GOAL OF THE EXERCISE: Quote the entries below from the line with "(** The values [config.py] ships with. *)" through the line with "(** The first", both ends included, and only those lines.

Saved data entries:
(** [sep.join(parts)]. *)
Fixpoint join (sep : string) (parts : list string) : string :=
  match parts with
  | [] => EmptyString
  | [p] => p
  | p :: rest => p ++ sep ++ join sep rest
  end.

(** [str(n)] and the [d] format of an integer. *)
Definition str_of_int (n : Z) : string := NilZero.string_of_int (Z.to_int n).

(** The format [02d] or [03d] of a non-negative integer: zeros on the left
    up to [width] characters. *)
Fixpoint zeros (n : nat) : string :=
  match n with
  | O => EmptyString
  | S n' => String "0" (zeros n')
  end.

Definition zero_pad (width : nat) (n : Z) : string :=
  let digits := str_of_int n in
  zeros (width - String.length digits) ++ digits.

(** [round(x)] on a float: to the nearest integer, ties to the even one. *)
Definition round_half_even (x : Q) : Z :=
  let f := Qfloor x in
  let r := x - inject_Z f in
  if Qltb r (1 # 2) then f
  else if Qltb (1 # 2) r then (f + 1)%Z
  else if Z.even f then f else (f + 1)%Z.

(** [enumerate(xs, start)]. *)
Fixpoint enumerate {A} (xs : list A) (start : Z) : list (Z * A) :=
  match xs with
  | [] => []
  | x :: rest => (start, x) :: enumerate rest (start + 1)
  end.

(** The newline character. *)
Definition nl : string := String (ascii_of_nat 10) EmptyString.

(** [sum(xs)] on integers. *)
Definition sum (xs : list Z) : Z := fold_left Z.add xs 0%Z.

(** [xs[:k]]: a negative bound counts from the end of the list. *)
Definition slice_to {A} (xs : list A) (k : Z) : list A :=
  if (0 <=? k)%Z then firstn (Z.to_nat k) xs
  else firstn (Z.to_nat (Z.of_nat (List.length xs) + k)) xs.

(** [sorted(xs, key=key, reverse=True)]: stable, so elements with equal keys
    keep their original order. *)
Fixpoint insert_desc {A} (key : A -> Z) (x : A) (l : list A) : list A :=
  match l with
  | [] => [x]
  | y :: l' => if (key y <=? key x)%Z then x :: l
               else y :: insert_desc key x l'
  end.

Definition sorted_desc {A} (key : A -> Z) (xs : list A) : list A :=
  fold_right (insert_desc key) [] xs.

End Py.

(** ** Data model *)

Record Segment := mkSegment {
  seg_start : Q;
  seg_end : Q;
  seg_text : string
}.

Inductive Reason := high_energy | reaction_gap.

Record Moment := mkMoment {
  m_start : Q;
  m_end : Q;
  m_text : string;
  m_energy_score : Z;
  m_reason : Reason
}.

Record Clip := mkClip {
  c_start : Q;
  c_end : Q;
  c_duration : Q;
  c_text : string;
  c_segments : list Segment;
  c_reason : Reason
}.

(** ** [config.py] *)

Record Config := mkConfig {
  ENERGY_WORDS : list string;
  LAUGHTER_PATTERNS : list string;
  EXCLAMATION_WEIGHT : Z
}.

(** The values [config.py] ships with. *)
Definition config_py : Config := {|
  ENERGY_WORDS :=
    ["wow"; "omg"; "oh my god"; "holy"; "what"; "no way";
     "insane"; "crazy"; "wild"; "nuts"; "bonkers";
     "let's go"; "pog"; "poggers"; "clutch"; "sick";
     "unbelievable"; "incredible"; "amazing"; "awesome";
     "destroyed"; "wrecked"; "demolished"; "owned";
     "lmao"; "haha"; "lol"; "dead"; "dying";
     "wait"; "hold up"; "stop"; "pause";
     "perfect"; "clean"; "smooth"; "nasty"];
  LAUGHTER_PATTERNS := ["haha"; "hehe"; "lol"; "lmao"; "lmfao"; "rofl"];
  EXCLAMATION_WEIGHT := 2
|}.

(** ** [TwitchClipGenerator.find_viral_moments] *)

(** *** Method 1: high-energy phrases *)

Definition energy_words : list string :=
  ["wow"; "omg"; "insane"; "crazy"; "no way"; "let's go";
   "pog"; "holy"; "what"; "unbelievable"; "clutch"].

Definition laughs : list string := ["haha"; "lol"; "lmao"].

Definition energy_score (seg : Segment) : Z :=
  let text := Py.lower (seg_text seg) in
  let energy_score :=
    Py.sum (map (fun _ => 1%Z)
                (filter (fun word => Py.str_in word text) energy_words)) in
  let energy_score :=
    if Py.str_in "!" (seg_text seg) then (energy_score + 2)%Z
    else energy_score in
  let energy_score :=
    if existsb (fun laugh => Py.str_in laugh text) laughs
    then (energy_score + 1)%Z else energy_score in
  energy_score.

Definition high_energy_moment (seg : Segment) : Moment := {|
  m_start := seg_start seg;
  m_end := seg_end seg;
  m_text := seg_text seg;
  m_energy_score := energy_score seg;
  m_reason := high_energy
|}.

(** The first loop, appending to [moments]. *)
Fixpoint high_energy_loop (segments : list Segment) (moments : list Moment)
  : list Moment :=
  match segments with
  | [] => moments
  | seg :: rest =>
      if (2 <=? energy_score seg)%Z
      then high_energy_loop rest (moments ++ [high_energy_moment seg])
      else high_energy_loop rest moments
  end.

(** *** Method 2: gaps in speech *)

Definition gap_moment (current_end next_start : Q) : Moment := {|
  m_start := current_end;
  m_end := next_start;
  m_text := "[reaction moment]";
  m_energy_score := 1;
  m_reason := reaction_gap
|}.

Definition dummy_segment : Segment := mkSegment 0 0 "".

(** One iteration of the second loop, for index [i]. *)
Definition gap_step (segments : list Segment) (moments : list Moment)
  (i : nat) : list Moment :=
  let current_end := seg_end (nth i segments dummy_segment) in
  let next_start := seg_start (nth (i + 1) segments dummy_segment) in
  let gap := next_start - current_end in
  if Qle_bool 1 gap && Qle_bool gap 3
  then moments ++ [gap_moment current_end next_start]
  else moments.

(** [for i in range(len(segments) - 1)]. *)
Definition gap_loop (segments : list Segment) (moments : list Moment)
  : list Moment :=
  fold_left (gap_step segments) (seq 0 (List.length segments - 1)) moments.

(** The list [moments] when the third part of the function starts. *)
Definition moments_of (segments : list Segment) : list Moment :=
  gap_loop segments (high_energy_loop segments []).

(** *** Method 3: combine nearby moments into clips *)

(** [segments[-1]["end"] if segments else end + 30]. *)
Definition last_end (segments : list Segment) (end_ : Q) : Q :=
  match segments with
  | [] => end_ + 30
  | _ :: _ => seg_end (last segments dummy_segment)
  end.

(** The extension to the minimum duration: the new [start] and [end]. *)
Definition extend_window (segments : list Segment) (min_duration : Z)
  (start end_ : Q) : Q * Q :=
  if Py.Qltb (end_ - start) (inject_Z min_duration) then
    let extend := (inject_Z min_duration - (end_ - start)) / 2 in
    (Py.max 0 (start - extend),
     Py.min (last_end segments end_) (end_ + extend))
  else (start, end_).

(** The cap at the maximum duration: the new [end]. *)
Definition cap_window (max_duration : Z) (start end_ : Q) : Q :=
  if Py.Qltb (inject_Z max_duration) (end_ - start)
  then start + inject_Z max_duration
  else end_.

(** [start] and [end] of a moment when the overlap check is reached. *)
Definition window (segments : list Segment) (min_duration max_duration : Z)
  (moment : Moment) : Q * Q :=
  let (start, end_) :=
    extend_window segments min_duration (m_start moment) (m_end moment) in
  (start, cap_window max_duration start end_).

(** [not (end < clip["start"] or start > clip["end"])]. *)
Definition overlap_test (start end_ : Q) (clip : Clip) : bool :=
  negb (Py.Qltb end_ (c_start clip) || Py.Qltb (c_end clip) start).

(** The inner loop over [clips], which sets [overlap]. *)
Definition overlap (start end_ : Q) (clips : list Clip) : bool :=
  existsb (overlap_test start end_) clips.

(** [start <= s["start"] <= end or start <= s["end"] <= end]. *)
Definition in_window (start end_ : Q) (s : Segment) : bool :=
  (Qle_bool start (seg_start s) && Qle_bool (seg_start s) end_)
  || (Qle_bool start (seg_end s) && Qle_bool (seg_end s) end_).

OUTPUT OF THE TASK:
(** The values [config.py] ships with. *)
Definition config_py : Config := {|
  ENERGY_WORDS :=
    ["wow"; "omg"; "oh my god"; "holy"; "what"; "no way";
     "insane"; "crazy"; "wild"; "nuts"; "bonkers";
     "let's go"; "pog"; "poggers"; "clutch"; "sick";
     "unbelievable"; "incredible"; "amazing"; "awesome";
     "destroyed"; "wrecked"; "demolished"; "owned";
     "lmao"; "haha"; "lol"; "dead"; "dying";
     "wait"; "hold up"; "stop"; "pause";
     "perfect"; "clean"; "smooth"; "nasty"];
  LAUGHTER_PATTERNS := ["haha"; "hehe"; "lol"; "lmao"; "lmfao"; "rofl"];
  EXCLAMATION_WEIGHT := 2
|}.

(** ** [TwitchClipGenerator.find_viral_moments] *)

(** *** Method 1: high-energy phrases *)

Definition energy_words : list string :=
  ["wow"; "omg"; "insane"; "crazy"; "no way"; "let's go";
   "pog"; "holy"; "what"; "unbelievable"; "clutch"].

Definition laughs : list string := ["haha"; "lol"; "lmao"].

Definition energy_score (seg : Segment) : Z :=
  let text := Py.lower (seg_text seg) in
  let energy_score :=
    Py.sum (map (fun _ => 1%Z)
                (filter (fun word => Py.str_in word text) energy_words)) in
  let energy_score :=
    if Py.str_in "!" (seg_text seg) then (energy_score + 2)%Z
    else energy_score in
  let energy_score :=
    if existsb (fun laugh => Py.str_in laugh text) laughs
    then (energy_score + 1)%Z else energy_score in
  energy_score.

Definition high_energy_moment (seg : Segment) : Moment := {|
  m_start := seg_start seg;
  m_end := seg_end seg;
  m_text := seg_text seg;
  m_energy_score := energy_score seg;
  m_reason := high_energy
|}.

(** The first loop, appending to [moments]. *)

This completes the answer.